When is CopyOnWriteArraySet useful to achieve thread

In Java , there is thread-safe version HashMap named ConcurrentHashMap and thread-safe version TreeMap named ConcurrentSkipListMap, but there is no ConcurrentHashSet for HashSet.

Instead, there are usually 4 ways to use thread-safe Set :

  • Set<String> mySet = Collections.newSetFromMap(new ConcurrentHashMap<String, Boolean>());
  • Set<String> s = Collections.synchronizedSet(new HashSet<String>());
  • ConcurrentSkipListSet<E>
  • CopyOnWriteArraySet<E>
  • 1 use keySet() of ConcurrentHashMap to achieve both Set and thread-safe.

    2 use synchronized way, it seems this way is not recommended.

    3 is based on ConcurrentSkipListMap and is widely used.

    4 is based on CopyOnWriteArrayList, thus it shares the same basic properties of CopyOnWriteArrayList . Following is select from CopyOnWriteArraySet doc: http://docs.oracle.com/javase/8/docs/api/java/util/concurrent/CopyOnWriteArraySet.html

  • It is best suited for applications in which set sizes generally stay small, read-only operations vastly outnumber mutative operations, and you need to prevent interference among threads during traversal.
  • It is thread-safe.
  • Mutative operations (add, set, remove, etc.) are expensive since they usually entail copying the entire underlying array.
  • Iterators do not support the mutative remove operation.
  • Traversal via iterators is fast and cannot encounter interference from other threads.
  • Iterators rely on unchanging snapshots of the array at the time the iterators were constructed.
  • Since 1 and 3 are commonly used, why does CopyOnWriteArraySet exist? When is CopyOnWriteArraySet useful?

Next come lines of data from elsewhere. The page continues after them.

(* ===== verification/ConnectMem.v ===== *)
(** * The memory of a connect node

    The structures the goroutines of a connect node share, with the pointers
    and channels between them: [DefaultManager] (src/internal/connect/
    ws_handler.go), [DefaultRoomManager] (room_manager.go), and the heaps of
    clients, channels and rooms they point to. *)

From Stdlib Require Import ZArith Lia String.
From stdpp Require Import base tactics list gmap strings.
From S2P Require Import Prelude Room.

Local Open Scope Z_scope.

(** A [Client].  [c_once] is [closeOnce]; the channel [done] is closed when
    [c_closes] is positive, and Go panics if it is closed a second time;
    [c_ConnClosed] says that [Conn.Close] was called. *)
Record Client := MkClient {
  c_UserID : Z;
  c_Send : chan;
  c_rooms : gset Z;
  c_once : bool;
  c_closes : nat;
  c_ConnClosed : bool }.

(** [make(chan []byte, 256)] *)
Definition sendCap : nat := 256.

Record ConnectMem := MkConnectMem {
  Clients : gmap Z nat;               (* DefaultManager.Clients *)
  client_heap : gmap nat Client;
  chan_heap : gmap chan (list string);
  buckets : list (gmap Z nat);        (* DefaultRoomManager.buckets *)
  room_heap : gmap nat Room;
  next_ptr : nat }.

Definition set_Clients f m := MkConnectMem (f (Clients m)) (client_heap m) (chan_heap m) (buckets m) (room_heap m) (next_ptr m).
Definition set_client c f m := MkConnectMem (Clients m) (alter f c (client_heap m)) (chan_heap m) (buckets m) (room_heap m) (next_ptr m).
Definition set_chan ch f m := MkConnectMem (Clients m) (client_heap m) (alter f ch (chan_heap m)) (buckets m) (room_heap m) (next_ptr m).
Definition set_bucket i f m := MkConnectMem (Clients m) (client_heap m) (chan_heap m) (alter f i (buckets m)) (room_heap m) (next_ptr m).
Definition set_room r f m := MkConnectMem (Clients m) (client_heap m) (chan_heap m) (buckets m) (alter f r (room_heap m)) (next_ptr m).

(** [NewRoom()]: a pointer nobody has. *)
Definition alloc_room m : nat * ConnectMem :=
  (next_ptr m, MkConnectMem (Clients m) (client_heap m) (chan_heap m) (buckets m)
     (<[next_ptr m := NewRoom]> (room_heap m)) (S (next_ptr m))).

(** [&Client{UserID: userID, ..., Send: make(chan []byte, 256), ...}] *)
Definition alloc_client (userID : Z) m : nat * ConnectMem :=
  let p := next_ptr m in
  (p, MkConnectMem (Clients m) (<[p := MkClient userID p ∅ false 0 false]> (client_heap m))
        (<[p := []]> (chan_heap m)) (buckets m) (room_heap m) (S p)).

(** A non-blocking send, [select { case ch <- payload: ... default: }]: no
    goroutine ever closes a send channel, and a waiting receiver means that the
    buffer is empty, so the send takes place exactly when the buffer has room. *)
Definition chan_ready (ch : chan) m : bool :=
  match chan_heap m !! ch with
  | Some buf => Nat.ltb (length buf) sendCap
  | None => false
  end.

Definition chan_offer (ch : chan) (payload : string) m : bool * ConnectMem :=
  if chan_ready ch m then (true, set_chan ch (fun buf => buf ++ [payload])%list m) else (false, m).

(** A node at start-up with [bucketNum] buckets ([NewRoomManager]). *)
Definition defaultBucketNum : Z := 64.

Definition NewRoomManager (bucketNum : Z) : list (gmap Z nat) :=
  replicate (Z.to_nat (if bucketNum <=? 0 then defaultBucketNum else bucketNum)) ∅.

Definition node_start : ConnectMem :=
  MkConnectMem ∅ ∅ ∅ (NewRoomManager defaultBucketNum) ∅ 0.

    Added: CopyOnWriteArraySet is based on CopyOnWriteArrayList , and the contains operation in List data structure is O(n), while Set data structure is for high performance contains operation, could anybody explain this?


    It is useful when you have a small set of element for a thread safe collection.

    One example is a Set of listeners. You need to ensure uniqueness and iterate over them efficiently.

    BTW CopyOnWriteArraySet has the lowest overhead on a per reference basis. It can be as little as 1/6 the size of the other collections. This is particularly useful if you have a lot of them.

    while Set data structure is for high performance contains operation, could anybody explain this?

    COWAS is more efficient in terms of memory and it's contains is faster for small collections than the alternatives. What is "high performance" depends on the use case.


    Copy-on-write structures are functionally immutable.

    Java at one point had a very poor story for providing immutable views on writeable structures such as sets. For example, if you had a set member, and you returned it publicly, the caller could just turn around and edit it, and therefore be editing your object's internal state! But what else can you do, copy the entire thing before returning from any public function? That would be pointlessly slow.

    This was the story earlier in Java history. They relied almost exclusively on immutable objects (string is an example). Collections were an exception to this pattern, and were therefore problematic from an encapsulation perspective. When CopyOnWriteArraySet was added, unmodifiableCollection and unmodifiableSet did not yet exist (although unmodifiableCollection has largely solved the problem, I still find it a more cumbersome solution than what other languages offer, especially when using custom data structures). So this explains probably the largest motivation for creating CopyOnWriteArraySet in the first place. You could return a CopyOnWriteArraySet without fear of somebody else modifying your object's internal state, and without wasting time making unnecessary copies.

    Copy-On-Write was a fad several years ago, but it is a notoriously inefficient idea for multi-threaded programming and is less efficient than other models. From the documentation you've posted, they've sped up iterating over it by creating thread-local snapshots, which means they are spending memory to compensate. So it's a perfectly okay class to use as long as your data is small... because the memory snapshots won't add up to much wasted memory.


    Test code:

    Set<String> a = new CopyOnWriteArraySet<String>();
        for(int i=0;i<10;i++) {
            a.add("str" + i);
        }
        boolean flag = true;
        long t1 = System.currentTimeMillis();
        for(int i=0;i<200000;i++) {
            flag = a.contains("str" + i);
        }
        System.out.println(System.currentTimeMillis() - t1);
    
        Set<String> b = Collections.newSetFromMap(new ConcurrentHashMap<String, Boolean>());
        for(int i=0;i<10;i++) {
            b.add("str" + i);
        }
        t1 = System.currentTimeMillis();
        for(int i=0;i<200000;i++) {
            flag = b.contains("str" + i);
        }
        System.out.println(System.currentTimeMillis() - t1);
    

    Shows that CopyOnWriteArraySet is slower than Collections.newSetFromMap . Since the test case is a very small Set with read only operation, CopyOnWriteArraySet seems not better.